_What is required_
All lines below containing the string "right" are to be copied.

_Dataset excerpts_
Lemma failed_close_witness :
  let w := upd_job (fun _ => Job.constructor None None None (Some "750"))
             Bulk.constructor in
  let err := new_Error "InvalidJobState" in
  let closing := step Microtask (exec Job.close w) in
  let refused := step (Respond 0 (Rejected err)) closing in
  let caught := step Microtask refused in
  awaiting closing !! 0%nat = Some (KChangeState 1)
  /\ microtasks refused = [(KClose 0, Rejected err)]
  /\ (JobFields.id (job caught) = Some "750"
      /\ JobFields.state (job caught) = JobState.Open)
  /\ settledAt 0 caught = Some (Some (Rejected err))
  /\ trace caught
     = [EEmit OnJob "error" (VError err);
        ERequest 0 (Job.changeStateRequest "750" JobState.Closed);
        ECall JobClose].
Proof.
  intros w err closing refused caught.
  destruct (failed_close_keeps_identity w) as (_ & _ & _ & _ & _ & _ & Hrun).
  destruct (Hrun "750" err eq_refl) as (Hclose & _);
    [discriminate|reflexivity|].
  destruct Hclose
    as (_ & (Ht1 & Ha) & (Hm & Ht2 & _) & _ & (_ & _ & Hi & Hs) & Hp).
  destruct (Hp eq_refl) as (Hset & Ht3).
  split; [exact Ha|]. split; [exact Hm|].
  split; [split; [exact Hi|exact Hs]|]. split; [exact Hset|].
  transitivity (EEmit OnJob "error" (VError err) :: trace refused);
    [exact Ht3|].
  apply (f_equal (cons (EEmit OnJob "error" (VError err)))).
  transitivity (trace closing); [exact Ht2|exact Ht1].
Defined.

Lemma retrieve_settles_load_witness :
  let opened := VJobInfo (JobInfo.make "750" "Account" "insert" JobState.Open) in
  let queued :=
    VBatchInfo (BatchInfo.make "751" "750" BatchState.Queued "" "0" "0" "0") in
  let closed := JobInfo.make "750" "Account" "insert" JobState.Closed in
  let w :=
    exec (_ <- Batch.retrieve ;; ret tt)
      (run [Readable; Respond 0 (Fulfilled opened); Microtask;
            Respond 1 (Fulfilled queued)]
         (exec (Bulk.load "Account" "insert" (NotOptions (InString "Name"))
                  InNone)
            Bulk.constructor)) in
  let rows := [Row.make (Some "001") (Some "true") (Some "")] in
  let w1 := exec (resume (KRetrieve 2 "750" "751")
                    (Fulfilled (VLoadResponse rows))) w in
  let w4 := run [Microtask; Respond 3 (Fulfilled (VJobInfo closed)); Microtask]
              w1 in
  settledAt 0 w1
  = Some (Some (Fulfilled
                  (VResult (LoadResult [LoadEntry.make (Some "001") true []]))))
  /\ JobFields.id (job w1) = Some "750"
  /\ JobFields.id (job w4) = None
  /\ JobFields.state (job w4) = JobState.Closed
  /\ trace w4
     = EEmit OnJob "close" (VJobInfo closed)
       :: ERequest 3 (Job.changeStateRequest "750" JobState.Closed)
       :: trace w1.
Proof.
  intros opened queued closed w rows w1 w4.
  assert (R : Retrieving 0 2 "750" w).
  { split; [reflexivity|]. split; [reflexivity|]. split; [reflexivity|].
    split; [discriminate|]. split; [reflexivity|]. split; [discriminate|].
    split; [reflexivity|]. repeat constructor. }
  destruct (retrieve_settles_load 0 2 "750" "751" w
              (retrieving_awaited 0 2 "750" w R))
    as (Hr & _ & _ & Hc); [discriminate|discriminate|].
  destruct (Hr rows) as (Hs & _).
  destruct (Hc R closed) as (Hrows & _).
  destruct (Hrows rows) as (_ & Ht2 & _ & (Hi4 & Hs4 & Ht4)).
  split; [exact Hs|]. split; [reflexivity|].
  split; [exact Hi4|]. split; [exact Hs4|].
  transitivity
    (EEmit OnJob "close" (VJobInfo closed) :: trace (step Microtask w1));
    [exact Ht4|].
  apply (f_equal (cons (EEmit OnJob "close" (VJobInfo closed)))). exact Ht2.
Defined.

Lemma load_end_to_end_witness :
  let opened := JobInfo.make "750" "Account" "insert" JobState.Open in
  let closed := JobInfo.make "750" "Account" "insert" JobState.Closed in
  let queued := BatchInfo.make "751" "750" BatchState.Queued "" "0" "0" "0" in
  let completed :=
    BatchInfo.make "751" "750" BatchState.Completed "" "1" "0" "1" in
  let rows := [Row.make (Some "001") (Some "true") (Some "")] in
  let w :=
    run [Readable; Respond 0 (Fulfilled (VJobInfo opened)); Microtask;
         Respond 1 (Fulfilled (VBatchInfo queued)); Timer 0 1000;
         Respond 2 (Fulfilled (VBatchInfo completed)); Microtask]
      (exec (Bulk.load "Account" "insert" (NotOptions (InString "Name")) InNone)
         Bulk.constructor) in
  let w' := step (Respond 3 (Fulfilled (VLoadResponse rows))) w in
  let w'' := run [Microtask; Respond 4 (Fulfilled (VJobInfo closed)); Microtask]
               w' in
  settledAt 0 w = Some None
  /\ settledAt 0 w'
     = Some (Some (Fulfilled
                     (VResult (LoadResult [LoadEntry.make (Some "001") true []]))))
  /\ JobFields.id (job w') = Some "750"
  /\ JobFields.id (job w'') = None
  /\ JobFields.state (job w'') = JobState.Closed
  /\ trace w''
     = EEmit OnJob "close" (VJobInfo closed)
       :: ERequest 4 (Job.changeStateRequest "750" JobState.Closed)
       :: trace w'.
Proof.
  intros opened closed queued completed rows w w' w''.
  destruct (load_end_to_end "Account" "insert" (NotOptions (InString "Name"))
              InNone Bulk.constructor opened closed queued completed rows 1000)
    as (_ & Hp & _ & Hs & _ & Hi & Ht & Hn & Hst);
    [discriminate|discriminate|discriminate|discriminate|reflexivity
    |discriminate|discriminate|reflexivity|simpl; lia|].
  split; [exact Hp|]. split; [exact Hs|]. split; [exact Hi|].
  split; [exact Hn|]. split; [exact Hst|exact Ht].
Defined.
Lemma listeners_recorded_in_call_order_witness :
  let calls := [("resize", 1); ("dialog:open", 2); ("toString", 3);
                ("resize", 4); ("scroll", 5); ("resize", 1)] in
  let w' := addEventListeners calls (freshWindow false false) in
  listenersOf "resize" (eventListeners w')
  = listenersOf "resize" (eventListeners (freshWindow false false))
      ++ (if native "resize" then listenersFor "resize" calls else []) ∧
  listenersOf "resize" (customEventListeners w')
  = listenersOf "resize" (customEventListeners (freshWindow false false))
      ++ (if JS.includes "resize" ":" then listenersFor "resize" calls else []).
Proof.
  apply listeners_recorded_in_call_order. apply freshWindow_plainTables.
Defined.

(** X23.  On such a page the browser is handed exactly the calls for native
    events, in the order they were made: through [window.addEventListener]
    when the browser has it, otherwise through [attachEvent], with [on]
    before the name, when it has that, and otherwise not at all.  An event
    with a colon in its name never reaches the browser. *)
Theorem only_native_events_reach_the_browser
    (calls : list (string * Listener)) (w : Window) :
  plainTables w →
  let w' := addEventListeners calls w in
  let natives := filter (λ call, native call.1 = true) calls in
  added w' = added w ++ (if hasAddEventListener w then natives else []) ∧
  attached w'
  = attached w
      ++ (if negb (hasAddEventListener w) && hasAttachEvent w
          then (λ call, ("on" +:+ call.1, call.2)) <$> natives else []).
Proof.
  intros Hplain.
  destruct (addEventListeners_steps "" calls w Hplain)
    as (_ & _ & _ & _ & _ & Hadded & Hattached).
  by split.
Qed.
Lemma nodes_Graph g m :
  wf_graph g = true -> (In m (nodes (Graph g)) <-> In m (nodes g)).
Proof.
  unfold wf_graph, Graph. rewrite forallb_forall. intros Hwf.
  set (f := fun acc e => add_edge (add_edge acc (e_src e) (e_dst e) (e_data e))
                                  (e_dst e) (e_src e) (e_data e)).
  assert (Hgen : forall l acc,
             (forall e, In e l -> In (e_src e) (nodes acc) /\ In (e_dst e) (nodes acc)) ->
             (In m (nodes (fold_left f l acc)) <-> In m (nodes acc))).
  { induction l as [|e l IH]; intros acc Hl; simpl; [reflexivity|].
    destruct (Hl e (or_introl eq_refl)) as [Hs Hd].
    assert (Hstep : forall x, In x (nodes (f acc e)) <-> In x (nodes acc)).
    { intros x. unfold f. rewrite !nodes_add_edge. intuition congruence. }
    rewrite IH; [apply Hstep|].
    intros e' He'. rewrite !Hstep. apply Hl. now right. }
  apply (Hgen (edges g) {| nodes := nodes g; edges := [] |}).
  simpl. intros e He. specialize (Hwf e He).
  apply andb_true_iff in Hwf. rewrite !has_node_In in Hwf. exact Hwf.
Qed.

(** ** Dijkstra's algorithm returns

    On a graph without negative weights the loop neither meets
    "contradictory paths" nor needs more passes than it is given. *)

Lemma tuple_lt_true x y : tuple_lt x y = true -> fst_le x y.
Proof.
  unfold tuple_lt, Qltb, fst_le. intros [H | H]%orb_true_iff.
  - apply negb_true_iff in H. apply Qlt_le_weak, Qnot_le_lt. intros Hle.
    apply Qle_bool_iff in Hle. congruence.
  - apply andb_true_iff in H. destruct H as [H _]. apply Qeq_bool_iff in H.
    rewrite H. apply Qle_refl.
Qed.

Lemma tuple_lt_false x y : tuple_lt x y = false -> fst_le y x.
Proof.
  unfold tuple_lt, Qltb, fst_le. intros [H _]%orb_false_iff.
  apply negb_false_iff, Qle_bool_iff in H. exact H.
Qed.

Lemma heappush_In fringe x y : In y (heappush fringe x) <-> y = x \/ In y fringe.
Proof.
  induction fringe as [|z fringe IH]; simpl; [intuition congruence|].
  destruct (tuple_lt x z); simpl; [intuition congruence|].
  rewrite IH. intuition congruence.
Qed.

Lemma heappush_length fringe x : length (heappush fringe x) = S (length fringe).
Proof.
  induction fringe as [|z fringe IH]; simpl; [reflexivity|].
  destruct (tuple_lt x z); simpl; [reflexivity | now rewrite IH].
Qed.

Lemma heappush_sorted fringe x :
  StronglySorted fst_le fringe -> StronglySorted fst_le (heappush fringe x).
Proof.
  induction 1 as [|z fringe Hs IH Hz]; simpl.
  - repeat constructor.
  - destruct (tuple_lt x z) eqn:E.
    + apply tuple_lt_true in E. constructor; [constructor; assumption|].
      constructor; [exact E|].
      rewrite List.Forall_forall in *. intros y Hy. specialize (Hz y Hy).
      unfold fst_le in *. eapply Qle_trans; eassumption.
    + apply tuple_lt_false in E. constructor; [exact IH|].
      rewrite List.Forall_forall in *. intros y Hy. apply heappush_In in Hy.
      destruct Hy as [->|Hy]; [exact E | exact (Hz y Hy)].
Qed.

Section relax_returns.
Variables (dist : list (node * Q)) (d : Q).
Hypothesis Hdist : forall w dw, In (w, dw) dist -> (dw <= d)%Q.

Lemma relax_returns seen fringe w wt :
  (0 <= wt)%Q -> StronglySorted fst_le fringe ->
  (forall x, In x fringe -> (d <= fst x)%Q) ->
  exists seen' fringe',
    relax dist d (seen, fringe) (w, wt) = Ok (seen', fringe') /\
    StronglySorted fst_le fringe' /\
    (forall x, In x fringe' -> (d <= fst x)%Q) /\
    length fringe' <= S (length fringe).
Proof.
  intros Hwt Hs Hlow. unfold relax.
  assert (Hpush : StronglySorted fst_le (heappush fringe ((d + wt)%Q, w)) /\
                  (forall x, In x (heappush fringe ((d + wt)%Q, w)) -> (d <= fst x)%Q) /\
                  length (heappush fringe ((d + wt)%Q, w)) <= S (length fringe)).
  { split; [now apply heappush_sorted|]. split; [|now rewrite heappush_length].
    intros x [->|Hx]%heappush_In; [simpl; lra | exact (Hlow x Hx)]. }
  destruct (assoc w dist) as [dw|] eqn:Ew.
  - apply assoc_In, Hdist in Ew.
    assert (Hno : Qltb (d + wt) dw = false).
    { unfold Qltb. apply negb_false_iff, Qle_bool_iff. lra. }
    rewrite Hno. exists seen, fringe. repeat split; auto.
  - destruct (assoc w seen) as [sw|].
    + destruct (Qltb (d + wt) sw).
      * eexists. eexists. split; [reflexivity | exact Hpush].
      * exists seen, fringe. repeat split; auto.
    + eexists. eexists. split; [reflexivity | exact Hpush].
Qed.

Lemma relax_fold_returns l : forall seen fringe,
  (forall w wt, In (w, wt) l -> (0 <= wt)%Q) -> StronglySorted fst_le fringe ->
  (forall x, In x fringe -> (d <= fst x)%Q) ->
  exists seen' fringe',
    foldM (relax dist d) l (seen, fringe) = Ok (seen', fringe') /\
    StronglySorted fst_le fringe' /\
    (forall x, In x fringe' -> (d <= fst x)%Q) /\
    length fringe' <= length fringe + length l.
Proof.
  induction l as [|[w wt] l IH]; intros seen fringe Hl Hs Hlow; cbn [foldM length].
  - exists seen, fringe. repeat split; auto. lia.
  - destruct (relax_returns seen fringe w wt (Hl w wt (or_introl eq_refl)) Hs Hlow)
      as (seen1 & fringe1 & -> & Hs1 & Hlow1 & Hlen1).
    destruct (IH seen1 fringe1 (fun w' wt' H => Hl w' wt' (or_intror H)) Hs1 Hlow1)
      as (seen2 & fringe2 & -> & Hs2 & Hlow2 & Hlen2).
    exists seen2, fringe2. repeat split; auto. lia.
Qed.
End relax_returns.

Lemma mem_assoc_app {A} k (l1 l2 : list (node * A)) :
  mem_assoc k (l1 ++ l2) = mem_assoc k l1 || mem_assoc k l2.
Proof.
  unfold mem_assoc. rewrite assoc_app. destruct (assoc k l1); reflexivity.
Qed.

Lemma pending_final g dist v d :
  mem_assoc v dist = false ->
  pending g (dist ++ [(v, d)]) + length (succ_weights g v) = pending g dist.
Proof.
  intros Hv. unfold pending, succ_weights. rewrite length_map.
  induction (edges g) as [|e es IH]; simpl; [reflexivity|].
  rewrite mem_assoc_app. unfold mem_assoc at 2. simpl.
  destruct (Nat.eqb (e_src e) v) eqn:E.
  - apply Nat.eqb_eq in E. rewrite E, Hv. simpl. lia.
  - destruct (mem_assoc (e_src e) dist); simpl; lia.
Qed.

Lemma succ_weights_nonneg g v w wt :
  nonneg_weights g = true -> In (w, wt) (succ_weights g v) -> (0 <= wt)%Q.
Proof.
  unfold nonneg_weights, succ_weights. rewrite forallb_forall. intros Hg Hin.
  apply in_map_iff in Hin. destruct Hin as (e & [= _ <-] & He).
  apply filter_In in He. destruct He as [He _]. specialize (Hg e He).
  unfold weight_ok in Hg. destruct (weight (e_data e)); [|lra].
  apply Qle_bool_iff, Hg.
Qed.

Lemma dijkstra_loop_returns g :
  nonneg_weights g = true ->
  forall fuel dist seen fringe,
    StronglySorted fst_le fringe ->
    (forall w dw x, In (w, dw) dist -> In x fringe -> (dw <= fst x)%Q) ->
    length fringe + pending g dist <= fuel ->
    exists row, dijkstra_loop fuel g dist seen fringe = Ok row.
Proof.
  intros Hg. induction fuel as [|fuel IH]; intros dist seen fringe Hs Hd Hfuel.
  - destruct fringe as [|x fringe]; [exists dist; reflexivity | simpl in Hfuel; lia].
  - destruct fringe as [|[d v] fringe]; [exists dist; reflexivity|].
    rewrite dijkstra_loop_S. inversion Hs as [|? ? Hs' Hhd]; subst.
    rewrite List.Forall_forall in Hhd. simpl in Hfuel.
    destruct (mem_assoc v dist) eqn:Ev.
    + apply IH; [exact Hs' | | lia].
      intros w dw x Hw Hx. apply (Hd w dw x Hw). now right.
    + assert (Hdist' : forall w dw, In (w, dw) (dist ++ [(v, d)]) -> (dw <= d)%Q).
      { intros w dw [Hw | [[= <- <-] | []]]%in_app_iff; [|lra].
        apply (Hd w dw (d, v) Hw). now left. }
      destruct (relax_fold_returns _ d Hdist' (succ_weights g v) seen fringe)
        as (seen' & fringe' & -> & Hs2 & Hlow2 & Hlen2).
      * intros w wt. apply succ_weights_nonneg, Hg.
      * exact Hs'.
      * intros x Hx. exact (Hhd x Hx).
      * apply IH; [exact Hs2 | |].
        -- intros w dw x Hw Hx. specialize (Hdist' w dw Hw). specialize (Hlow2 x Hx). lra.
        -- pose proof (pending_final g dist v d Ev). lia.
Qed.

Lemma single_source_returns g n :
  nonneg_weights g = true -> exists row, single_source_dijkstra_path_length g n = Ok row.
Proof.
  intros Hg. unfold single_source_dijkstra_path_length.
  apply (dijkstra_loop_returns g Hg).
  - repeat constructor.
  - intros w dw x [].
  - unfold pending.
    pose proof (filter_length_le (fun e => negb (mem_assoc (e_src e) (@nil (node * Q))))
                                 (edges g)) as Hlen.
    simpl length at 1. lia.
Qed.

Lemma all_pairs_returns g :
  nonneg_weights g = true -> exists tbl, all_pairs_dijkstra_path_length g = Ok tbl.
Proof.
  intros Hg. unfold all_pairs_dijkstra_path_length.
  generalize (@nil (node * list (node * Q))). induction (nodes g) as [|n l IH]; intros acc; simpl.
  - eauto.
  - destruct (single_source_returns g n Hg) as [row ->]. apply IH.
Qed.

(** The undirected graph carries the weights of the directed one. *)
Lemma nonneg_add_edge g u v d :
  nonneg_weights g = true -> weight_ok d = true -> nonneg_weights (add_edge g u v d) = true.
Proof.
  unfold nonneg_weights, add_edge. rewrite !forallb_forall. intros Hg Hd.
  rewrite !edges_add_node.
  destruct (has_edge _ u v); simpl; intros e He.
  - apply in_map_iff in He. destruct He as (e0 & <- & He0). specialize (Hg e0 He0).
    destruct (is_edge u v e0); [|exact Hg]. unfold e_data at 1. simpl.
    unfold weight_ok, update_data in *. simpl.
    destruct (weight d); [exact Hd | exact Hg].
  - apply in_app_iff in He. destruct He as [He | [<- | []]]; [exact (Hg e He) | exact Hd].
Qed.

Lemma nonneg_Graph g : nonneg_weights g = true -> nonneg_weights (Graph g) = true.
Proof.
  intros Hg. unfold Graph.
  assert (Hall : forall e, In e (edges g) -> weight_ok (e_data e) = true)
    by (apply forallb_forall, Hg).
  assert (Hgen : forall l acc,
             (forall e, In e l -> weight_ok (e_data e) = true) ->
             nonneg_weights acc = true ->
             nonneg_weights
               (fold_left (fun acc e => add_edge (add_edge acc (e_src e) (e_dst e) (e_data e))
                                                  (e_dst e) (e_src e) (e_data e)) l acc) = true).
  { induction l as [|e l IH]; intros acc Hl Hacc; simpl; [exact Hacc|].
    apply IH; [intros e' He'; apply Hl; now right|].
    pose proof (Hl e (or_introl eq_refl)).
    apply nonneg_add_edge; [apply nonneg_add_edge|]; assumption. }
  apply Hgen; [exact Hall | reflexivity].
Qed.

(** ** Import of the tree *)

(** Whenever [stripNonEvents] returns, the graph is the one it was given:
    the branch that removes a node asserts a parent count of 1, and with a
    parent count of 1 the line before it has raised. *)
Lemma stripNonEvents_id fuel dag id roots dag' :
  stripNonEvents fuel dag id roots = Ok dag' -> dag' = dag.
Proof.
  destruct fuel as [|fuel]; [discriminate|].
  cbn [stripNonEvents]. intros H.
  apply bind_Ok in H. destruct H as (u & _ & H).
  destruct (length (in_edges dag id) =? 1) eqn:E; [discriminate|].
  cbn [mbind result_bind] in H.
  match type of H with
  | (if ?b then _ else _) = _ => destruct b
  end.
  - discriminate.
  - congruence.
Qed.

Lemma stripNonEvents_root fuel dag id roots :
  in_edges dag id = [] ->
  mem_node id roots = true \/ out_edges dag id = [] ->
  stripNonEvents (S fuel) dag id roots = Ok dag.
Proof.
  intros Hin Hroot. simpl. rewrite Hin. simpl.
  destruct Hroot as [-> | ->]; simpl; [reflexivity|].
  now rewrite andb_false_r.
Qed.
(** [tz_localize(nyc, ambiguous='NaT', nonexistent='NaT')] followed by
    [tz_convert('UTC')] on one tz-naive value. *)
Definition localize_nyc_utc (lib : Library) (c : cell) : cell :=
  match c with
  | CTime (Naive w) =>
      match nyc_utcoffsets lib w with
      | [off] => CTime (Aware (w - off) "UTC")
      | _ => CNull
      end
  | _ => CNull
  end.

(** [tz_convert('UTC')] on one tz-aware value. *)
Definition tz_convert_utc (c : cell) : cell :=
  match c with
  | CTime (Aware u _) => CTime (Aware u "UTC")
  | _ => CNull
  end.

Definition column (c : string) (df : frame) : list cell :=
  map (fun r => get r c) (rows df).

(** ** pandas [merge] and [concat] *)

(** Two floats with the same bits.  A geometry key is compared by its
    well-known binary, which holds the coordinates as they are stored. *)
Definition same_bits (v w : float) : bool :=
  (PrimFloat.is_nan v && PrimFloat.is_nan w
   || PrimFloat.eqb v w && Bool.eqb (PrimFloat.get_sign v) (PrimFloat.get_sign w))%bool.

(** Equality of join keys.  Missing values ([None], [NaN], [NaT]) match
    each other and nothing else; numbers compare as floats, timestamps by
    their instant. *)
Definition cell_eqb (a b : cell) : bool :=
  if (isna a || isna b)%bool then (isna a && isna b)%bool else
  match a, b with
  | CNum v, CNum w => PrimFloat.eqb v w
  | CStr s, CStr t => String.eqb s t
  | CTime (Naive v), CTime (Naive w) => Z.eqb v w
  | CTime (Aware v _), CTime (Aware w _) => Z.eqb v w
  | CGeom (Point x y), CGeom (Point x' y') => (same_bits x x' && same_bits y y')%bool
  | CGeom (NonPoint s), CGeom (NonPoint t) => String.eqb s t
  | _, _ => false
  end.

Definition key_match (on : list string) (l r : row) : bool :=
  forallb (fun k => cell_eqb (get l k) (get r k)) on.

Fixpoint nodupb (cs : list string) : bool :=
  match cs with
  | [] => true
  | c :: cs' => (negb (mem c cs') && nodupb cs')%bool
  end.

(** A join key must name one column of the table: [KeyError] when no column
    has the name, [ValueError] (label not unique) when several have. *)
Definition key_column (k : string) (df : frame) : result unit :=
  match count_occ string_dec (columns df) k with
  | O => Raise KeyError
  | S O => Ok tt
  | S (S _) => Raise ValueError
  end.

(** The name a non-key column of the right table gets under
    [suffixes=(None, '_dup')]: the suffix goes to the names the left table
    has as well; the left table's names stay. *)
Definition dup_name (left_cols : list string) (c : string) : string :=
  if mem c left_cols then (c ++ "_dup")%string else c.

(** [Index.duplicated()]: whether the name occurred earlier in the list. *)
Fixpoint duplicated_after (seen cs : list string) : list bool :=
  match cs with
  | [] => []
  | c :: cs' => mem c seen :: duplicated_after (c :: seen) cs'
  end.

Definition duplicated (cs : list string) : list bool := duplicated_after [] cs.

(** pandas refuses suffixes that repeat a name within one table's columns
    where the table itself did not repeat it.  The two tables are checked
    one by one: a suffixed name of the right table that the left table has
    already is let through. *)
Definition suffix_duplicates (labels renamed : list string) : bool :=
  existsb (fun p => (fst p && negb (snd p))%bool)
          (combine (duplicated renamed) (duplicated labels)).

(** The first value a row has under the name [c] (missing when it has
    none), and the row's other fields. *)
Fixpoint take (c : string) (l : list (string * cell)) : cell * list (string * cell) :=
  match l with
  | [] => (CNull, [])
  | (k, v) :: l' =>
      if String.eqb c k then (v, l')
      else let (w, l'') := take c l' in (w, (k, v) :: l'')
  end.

_Solution to this task_
    intros e' He'. rewrite !Hstep. apply Hl. now right. }
      intros w dw x Hw Hx. apply (Hd w dw x Hw). now right.
    apply IH; [intros e' He'; apply Hl; now right|].
(** The name a non-key column of the right table gets under
    one by one: a suffixed name of the right table that the left table has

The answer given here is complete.